» **INSTRUCTIONS TO FOLLOW**
Locate each line below that includes "another" and reproduce it.

[Stored items]
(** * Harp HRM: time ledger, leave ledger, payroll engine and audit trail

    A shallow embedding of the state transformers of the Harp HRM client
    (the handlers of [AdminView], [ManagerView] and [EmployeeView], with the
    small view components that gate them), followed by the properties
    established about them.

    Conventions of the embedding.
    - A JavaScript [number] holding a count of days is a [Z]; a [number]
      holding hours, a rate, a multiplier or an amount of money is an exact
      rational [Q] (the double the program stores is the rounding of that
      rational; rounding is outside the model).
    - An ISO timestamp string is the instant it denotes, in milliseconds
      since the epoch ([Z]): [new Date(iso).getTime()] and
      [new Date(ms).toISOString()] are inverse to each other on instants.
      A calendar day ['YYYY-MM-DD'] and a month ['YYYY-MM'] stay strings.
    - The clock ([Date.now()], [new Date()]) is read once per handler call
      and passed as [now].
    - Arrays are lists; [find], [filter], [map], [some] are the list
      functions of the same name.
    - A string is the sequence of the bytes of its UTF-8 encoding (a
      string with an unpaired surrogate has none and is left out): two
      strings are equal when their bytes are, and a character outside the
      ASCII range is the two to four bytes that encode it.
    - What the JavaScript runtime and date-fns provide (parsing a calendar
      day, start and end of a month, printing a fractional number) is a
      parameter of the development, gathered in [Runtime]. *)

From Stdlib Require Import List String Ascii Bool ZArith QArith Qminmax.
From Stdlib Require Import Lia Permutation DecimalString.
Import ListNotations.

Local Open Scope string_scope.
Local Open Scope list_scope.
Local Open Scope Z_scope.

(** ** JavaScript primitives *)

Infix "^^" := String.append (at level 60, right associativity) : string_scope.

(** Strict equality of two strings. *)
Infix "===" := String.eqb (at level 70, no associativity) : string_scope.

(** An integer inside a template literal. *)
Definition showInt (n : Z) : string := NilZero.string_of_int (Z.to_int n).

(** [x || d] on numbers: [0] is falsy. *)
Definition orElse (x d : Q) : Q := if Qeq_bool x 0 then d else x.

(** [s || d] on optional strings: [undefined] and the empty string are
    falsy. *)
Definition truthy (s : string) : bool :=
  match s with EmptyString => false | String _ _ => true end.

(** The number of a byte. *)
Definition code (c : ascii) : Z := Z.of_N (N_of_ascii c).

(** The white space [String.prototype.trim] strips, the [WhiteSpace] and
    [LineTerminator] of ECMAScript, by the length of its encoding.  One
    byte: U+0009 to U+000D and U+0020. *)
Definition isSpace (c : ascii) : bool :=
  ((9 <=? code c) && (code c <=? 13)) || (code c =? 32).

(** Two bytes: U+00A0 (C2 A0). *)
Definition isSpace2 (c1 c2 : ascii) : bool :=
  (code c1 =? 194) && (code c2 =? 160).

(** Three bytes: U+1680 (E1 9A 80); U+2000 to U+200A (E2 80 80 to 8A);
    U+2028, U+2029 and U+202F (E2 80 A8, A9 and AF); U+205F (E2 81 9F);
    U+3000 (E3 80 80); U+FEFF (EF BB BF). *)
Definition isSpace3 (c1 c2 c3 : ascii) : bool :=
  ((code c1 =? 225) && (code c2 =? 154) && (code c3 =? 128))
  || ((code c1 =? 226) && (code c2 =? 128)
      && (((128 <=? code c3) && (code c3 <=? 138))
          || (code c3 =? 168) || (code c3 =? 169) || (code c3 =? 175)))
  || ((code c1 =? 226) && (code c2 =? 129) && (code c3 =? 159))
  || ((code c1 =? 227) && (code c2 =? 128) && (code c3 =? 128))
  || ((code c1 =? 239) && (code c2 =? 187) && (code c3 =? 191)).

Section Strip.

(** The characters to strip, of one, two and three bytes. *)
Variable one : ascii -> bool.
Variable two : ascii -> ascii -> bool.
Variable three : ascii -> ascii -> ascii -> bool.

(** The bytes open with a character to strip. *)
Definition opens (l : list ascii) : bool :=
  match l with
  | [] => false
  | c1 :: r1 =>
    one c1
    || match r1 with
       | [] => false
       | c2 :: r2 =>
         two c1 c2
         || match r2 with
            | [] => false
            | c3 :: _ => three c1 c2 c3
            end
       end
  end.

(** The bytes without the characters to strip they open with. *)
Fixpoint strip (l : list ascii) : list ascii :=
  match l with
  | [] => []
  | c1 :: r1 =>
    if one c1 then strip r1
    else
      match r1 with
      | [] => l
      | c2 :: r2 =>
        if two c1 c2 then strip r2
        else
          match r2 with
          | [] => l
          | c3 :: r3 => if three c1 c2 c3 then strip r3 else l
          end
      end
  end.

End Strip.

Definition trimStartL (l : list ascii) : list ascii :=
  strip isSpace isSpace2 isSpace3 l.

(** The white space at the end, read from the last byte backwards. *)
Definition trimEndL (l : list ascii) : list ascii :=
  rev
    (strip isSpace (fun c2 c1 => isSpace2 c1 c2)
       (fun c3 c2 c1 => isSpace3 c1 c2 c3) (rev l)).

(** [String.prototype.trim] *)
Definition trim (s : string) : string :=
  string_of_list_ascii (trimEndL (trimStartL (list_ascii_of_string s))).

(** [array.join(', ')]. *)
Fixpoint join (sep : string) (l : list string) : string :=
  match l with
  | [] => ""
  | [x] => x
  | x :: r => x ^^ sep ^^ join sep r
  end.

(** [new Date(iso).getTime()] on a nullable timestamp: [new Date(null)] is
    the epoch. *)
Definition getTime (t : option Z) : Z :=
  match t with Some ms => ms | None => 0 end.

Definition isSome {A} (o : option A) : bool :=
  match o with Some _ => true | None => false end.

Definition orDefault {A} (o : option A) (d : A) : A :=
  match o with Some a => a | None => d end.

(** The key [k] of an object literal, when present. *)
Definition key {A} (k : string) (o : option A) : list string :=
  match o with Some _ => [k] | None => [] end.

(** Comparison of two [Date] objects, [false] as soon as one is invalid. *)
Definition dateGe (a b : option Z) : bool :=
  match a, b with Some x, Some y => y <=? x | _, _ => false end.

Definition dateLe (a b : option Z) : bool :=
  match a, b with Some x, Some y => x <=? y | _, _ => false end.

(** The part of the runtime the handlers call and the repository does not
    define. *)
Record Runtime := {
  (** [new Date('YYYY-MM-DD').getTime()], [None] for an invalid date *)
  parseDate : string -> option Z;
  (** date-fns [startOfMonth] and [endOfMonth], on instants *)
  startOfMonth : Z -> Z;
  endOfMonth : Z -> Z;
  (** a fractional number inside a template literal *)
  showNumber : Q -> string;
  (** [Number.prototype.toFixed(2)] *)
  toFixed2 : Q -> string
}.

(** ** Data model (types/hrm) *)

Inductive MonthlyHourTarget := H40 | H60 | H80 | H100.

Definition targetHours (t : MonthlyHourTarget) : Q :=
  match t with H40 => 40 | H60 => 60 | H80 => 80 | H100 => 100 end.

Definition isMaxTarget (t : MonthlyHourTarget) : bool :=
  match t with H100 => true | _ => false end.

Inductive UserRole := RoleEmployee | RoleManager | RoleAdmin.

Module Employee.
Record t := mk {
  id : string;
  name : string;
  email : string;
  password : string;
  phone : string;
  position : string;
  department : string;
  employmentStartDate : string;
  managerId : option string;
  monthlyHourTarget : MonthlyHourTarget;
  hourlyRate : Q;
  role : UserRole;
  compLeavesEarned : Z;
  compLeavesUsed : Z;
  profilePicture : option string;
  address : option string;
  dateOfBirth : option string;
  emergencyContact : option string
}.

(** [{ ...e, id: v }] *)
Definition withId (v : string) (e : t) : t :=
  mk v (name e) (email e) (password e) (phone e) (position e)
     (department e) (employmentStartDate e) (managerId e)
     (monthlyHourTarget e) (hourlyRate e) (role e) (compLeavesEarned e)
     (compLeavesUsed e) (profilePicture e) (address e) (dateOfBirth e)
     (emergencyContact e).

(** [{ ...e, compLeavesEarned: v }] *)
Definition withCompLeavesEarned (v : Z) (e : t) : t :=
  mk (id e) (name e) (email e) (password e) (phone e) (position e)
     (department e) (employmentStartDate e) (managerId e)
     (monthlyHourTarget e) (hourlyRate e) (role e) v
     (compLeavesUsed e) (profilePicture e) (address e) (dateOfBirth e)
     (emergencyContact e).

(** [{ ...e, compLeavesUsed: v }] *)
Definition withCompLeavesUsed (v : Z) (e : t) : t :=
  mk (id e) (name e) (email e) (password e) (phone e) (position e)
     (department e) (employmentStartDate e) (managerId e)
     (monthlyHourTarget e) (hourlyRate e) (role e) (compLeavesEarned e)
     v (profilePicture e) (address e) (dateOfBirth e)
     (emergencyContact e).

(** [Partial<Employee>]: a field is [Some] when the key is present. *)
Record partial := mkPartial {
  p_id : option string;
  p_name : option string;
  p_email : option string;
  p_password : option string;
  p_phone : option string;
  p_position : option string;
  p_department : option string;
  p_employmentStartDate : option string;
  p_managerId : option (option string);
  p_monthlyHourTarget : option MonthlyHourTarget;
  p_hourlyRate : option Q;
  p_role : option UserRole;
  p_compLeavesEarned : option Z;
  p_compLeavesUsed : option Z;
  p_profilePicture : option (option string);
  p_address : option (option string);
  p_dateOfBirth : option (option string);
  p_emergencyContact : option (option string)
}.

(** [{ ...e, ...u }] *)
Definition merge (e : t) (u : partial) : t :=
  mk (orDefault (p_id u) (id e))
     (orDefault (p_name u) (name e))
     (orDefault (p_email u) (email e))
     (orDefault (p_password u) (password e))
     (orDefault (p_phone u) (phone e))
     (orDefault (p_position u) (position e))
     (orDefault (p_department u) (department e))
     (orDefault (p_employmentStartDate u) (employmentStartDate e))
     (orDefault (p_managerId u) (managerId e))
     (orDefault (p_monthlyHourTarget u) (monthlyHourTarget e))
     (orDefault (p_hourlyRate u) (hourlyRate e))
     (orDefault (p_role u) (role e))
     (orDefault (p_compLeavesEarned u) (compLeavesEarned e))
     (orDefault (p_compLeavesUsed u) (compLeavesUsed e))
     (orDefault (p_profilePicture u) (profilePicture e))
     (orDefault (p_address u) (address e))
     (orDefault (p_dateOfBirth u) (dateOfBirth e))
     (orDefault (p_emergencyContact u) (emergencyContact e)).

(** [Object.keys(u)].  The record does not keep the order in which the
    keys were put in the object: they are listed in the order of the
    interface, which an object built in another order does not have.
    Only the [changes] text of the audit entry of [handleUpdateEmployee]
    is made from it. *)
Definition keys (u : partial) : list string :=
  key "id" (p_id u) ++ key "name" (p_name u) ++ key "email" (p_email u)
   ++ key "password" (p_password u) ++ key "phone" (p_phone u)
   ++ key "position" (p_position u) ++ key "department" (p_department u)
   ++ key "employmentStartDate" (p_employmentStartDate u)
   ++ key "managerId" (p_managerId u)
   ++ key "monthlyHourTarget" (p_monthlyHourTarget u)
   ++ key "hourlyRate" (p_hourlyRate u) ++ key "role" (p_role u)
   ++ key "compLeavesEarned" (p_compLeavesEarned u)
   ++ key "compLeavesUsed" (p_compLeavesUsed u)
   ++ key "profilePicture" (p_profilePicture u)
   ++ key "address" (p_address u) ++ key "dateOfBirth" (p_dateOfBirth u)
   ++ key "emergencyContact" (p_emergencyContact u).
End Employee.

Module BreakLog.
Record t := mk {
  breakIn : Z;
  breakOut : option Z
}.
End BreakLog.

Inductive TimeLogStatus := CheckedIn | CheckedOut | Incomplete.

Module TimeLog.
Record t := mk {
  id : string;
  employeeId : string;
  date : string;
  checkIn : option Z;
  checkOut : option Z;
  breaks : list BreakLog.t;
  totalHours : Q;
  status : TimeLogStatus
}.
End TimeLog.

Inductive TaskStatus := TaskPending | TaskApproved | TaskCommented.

* * *

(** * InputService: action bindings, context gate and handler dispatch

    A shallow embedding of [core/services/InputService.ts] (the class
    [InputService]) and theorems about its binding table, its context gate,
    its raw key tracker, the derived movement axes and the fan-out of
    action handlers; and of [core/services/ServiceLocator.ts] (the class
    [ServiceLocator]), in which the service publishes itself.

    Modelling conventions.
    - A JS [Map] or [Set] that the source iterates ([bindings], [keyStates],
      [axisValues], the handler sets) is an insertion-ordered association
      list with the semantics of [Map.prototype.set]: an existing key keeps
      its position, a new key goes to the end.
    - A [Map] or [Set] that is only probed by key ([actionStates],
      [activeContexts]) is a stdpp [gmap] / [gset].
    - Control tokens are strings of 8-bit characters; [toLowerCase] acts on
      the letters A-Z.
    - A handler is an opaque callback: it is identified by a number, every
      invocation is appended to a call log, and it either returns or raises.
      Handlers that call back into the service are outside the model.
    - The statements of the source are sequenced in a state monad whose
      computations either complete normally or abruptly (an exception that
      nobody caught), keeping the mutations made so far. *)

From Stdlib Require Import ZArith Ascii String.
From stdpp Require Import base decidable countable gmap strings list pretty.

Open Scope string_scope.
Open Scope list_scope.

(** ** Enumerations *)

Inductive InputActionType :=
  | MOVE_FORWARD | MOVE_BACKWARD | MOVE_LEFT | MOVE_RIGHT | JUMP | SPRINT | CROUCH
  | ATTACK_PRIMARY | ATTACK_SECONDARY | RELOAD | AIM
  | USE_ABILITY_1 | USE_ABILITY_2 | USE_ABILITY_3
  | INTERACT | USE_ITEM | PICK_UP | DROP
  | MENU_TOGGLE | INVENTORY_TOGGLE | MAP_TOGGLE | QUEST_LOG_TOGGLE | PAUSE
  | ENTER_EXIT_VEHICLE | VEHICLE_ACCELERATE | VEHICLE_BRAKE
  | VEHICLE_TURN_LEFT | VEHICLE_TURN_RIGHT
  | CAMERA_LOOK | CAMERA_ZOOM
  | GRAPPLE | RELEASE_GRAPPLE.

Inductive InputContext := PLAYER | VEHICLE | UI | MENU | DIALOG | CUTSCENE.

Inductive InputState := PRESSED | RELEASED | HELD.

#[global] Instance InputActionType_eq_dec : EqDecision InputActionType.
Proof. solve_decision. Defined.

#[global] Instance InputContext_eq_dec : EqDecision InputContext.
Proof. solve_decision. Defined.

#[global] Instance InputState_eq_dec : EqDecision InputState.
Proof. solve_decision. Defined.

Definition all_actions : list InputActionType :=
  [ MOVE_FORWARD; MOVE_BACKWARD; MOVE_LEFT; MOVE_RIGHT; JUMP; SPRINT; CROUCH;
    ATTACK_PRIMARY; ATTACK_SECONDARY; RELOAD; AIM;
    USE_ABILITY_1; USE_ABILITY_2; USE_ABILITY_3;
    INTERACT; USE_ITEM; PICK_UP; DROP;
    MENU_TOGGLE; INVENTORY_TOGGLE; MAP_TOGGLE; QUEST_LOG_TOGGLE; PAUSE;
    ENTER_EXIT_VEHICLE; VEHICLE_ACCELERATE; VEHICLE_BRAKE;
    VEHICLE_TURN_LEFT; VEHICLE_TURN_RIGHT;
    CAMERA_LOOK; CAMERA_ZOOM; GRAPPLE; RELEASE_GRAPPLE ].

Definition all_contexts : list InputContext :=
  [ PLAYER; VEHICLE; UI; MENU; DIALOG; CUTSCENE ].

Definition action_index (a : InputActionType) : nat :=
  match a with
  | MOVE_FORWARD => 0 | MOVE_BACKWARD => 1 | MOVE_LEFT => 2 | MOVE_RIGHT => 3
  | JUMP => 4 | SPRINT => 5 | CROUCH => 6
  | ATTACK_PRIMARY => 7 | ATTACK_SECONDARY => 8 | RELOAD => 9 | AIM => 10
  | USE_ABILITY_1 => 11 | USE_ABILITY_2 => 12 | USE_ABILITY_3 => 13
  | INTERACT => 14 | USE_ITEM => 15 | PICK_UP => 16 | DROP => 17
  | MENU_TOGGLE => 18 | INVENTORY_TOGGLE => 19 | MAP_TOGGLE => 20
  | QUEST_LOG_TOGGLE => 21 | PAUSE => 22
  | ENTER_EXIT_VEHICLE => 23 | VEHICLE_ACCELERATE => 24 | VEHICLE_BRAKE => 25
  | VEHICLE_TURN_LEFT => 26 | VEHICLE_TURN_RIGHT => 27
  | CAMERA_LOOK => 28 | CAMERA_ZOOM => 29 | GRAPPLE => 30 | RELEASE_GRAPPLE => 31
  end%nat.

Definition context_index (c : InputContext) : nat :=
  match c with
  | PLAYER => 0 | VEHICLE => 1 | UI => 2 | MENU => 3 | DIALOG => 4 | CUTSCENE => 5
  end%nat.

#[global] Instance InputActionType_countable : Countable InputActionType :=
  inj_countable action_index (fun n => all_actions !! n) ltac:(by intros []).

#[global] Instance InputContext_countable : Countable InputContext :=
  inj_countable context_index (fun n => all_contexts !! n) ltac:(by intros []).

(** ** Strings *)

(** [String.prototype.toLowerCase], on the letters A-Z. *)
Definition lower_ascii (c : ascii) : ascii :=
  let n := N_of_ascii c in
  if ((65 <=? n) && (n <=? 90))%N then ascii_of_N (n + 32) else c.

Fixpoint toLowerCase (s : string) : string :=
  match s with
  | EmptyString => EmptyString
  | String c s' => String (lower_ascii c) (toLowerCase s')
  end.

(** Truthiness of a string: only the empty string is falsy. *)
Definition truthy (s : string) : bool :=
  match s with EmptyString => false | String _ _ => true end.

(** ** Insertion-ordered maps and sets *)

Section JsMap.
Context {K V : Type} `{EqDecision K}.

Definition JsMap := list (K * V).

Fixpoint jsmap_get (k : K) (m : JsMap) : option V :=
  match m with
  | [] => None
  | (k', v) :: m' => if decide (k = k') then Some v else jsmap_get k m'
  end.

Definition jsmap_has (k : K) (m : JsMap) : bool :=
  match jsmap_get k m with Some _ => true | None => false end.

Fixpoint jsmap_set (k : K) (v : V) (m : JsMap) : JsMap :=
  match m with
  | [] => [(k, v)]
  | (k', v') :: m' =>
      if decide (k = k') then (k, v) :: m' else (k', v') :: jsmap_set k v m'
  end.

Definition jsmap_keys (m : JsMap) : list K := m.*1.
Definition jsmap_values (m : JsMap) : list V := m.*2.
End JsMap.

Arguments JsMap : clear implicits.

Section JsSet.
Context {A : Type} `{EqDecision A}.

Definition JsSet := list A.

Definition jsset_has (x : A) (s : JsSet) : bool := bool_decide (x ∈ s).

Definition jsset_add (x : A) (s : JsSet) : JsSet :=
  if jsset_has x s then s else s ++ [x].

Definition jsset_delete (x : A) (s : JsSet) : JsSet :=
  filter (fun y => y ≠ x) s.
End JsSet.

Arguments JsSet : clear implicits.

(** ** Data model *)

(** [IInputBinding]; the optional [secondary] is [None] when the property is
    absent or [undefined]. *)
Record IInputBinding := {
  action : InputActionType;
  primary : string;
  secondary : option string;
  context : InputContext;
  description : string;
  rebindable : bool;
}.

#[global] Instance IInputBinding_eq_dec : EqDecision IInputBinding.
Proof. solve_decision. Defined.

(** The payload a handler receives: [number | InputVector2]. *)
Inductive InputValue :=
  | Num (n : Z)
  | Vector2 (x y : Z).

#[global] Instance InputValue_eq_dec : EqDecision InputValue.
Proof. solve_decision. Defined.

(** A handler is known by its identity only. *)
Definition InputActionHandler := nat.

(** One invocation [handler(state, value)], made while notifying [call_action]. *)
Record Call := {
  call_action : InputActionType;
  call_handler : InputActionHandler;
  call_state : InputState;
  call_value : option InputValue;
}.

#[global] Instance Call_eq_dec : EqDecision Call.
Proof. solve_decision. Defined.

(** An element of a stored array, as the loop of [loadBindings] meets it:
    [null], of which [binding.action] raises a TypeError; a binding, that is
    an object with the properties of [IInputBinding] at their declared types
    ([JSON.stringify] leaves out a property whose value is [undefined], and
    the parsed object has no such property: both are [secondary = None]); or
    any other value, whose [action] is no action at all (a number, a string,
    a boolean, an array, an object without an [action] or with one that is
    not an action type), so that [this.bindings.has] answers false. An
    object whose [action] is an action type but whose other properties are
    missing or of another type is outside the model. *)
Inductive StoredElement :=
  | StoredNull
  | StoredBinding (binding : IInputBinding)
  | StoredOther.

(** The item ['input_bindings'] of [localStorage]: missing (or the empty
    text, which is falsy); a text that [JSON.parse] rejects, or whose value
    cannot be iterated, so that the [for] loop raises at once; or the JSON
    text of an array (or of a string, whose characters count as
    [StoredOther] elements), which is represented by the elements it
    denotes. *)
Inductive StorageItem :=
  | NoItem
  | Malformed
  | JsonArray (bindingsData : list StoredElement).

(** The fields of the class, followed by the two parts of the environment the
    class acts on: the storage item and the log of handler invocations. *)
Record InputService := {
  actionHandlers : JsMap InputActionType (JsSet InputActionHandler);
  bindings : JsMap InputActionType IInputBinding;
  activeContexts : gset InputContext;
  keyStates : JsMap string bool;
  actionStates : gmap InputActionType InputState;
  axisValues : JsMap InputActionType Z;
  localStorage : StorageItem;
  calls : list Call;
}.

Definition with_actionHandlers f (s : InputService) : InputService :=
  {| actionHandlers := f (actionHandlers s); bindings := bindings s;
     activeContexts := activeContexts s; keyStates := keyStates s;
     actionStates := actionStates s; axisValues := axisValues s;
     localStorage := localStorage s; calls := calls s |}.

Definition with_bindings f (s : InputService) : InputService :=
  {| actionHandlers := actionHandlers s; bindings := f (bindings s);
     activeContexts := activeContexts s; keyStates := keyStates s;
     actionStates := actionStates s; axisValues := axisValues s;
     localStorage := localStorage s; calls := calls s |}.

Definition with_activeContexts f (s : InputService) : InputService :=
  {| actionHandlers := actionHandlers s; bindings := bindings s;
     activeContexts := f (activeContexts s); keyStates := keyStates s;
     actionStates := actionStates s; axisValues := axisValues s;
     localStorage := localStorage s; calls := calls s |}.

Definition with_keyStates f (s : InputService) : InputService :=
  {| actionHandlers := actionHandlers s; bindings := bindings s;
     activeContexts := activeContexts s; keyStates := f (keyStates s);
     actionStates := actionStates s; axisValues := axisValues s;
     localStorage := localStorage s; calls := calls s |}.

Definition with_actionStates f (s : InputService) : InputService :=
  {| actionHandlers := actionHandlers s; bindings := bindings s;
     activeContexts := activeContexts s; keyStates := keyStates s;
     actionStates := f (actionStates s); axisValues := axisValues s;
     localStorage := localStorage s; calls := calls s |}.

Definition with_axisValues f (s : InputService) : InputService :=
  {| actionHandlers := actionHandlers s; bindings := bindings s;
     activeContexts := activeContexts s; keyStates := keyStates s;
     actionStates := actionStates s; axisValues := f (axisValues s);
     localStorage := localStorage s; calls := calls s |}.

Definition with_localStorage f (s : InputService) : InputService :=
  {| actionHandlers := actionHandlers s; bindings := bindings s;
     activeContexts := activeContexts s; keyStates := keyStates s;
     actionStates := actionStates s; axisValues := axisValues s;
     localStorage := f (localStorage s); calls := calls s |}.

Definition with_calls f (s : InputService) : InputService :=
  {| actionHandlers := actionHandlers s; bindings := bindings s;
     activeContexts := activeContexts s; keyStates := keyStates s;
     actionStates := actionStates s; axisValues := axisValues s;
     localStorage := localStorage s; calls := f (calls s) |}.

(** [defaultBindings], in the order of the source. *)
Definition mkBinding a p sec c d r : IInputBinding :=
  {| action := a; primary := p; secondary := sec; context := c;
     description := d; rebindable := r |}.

» **RESULT OF THIS TASK**
    interface, which an object built in another order does not have.
    missing or of another type is outside the model. *)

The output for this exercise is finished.